Record since (I : Z → Prop) (root : Z) (k0 k : kmem) : Prop := {
  si_wf : space_wf I root k;
  si_leaf : ∀ p l, path_ok I p → length p = 3%nat → idx_ok l →
    leaf (k_mem k) root p l = leaf (k_mem k0) root p l;
  si_tables : ∀ p t, path_ok I p → walk (k_mem k) root p = Some t →
    walk (k_mem k0) root p = Some t ∨ (t / 4096) ∈ free_set (k_pmm k0);
  si_free : free_set (k_pmm k) ⊆ free_set (k_pmm k0);
  si_untouched : untouched I root k0 k;
  si_rest : k_refs k = k_refs k0 ∧ kernel_pml4_phys k = kernel_pml4_phys k0 ∧
            total_pages (k_pmm k) = total_pages (k_pmm k0);
  si_small : upper_small I root k0 → upper_small I root k;
  si_keep : ∀ q t, path_ok I q → walk (k_mem k0) root q = Some t → walk (k_mem k) root q = Some t;
}.

Lemma since_refl I root k : space_wf I root k → since I root k k.
Proof. intros. split; try done. by left. Qed.

(** A store into a slot of the region is not a touch of anything else. *)
Lemma since_slot_untouched I root k0 k p t i v :
  since I root k0 k → slot_ok I p i → walk (k_mem k) root p = Some t →
  ∀ k', k_mem k' = wr (k_mem k) (t + 8 * i) v → untouched I root k0 k'.
Proof.
  intros Hs Hsl Hw k' Hk a Hna Hnf. pose proof Hsl as (Hp & Hi & _). rewrite Hk, rd_wr_ne; [by apply (si_untouched _ _ _ _ Hs)|].
  intros <-. destruct (si_tables _ _ _ _ Hs p t Hp Hw) as [Hw0|Hfree].
  - apply Hna. by exists p, t, i.
  - apply Hnf. rewrite slot_page; [done|eapply table_aligned, Hw; [apply Hs|done]|done].
Qed.

Lemma path_ok_app I p i q : path_ok I (p ++ i :: q) → path_ok I (p ++ [i]).
Proof. intros H. apply (path_ok_prefix I (p ++ [i]) q). by rewrite <- app_assoc. Qed.

Lemma slot_ok_snoc I p i : path_ok I (p ++ [i]) → slot_ok I p i.
Proof.
  intros H. split_and!; [by eapply path_ok_prefix|by eapply path_ok_snoc_idx|].
  intros ->. by destruct H as (_ & _ & H).
Qed.

Lemma slot_ok_leaf I p l : path_ok I p → length p = 3%nat → idx_ok l → slot_ok I p l.
Proof. intros. split_and!; [done..|]. by intros ->. Qed.

Lemma snoc_not_prefix {A} (p : list A) (i : A) : ¬ (p ++ [i]) `prefix_of` p.
Proof.
  intros [u Hu]. apply (f_equal length) in Hu. rewrite !length_app in Hu. simpl in Hu. lia.
Qed.

#[export] Hint Resolve path_ok_prefix path_ok_app path_ok_snoc_idx slot_ok_snoc slot_ok_leaf : seedos.
#[export] Hint Resolve si_wf sw_pmm sw_phys snoc_not_prefix : seedos.

(** ** Reusing a present entry *)

Lemma testbit_lor_user e n : n ≠ 2 → 0 ≤ n → Z.testbit (Z.lor e PTE_USER) n = Z.testbit e n.
Proof.
  intros Hn H0. rewrite Z.lor_spec. change PTE_USER with (2 ^ 2).
  rewrite Z.pow2_bits_false by lia. apply orb_false_r.
Qed.

Lemma tst_huge e : tst e PTE_HUGE = Z.testbit e 7.
Proof. apply (tst_pow2 e 7). lia. Qed.

Lemma user_bit_same e :
  tst (Z.lor e PTE_USER) PTE_PRESENT = tst e PTE_PRESENT ∧
  Z.land (Z.lor e PTE_USER) PTE_ADDR_MASK = Z.land e PTE_ADDR_MASK.
Proof.
  split.
  - rewrite !tst_present. by apply testbit_lor_user.
  - rewrite Z.land_lor_distr_l. change (Z.land PTE_USER PTE_ADDR_MASK) with 0. apply Z.lor_0_r.
Qed.

(** Adding the user bit to an upper entry keeps every walk and leaf. *)
Lemma since_set_user I root k0 k p t i :
  since I root k0 k → path_ok I (p ++ [i]) → walk (k_mem k) root p = Some t →
  tst (ent (k_mem k) t i) PTE_PRESENT = true →
  let k' := set_ent t i (Z.lor (ent (k_mem k) t i) PTE_USER) k in
  since I root k0 k' ∧
  (∀ q, path_ok I q → walk (k_mem k') root q = walk (k_mem k) root q).
Proof.
  intros Hs Hp Hw He k'. destruct (user_bit_same (ent (k_mem k) t i)) as [Hu1 Hu2].
  assert (∀ q, path_ok I q → walk (k_mem k') root q = walk (k_mem k) root q) as Hwalk.
  { intros q Hq. apply (store_walk_same I root k (si_wf _ _ _ _ Hs) p t i);
      eauto with seedos. }
  split; [|done]. split; try apply Hs.
  - by apply (space_wf_ext I root k); [apply Hs| |].
  - intros q l Hq Hl Hlok. rewrite <- (si_leaf _ _ _ _ Hs) by done. unfold leaf.
    rewrite Hwalk by done. destruct (walk (k_mem k) root q) as [t'|] eqn:E; [|done]. simpl.
    rewrite (store_ent I root k (si_wf _ _ _ _ Hs) p t i) with (q := q); eauto with seedos.
    rewrite decide_False; [done|]. intros [-> _]. destruct Hp as (_ & Hp & _).
    rewrite length_app in Hp. simpl in Hp. lia.
  - intros q t' Hq Hw'. rewrite Hwalk in Hw' by done. by apply (si_tables _ _ _ _ Hs).
  - eapply since_slot_untouched; eauto with seedos.
  - intros Hsm%(si_small _ _ _ _ Hs) q t' j Hq Hw'. rewrite Hwalk in Hw' by eauto with seedos.
    unfold k', set_ent. cbn [k_mem set_mem].
    rewrite (store_ent I root k (si_wf _ _ _ _ Hs) p t i) with (q := q); eauto with seedos.
    case_decide; [|by apply (Hsm q)].
    rewrite tst_huge, testbit_lor_user, <- tst_huge by done. by apply (Hsm p).
  - intros q t' Hq Hw'. rewrite Hwalk by done. by apply (si_keep _ _ _ _ Hs).
Qed.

☆ ☆ ☆ ☆

ACTION ITEM -> In the entries above, find the line with "- by apply (space_wf_ext" and the line with "rewrite Hwalk by done. destruct", then set down exactly those two and every line between them, nothing else.

WRITTEN RESPONSE ->
  - by apply (space_wf_ext I root k); [apply Hs| |].
  - intros q l Hq Hl Hlok. rewrite <- (si_leaf _ _ _ _ Hs) by done. unfold leaf.
    rewrite Hwalk by done. destruct (walk (k_mem k) root q) as [t'|] eqn:E; [|done]. simpl.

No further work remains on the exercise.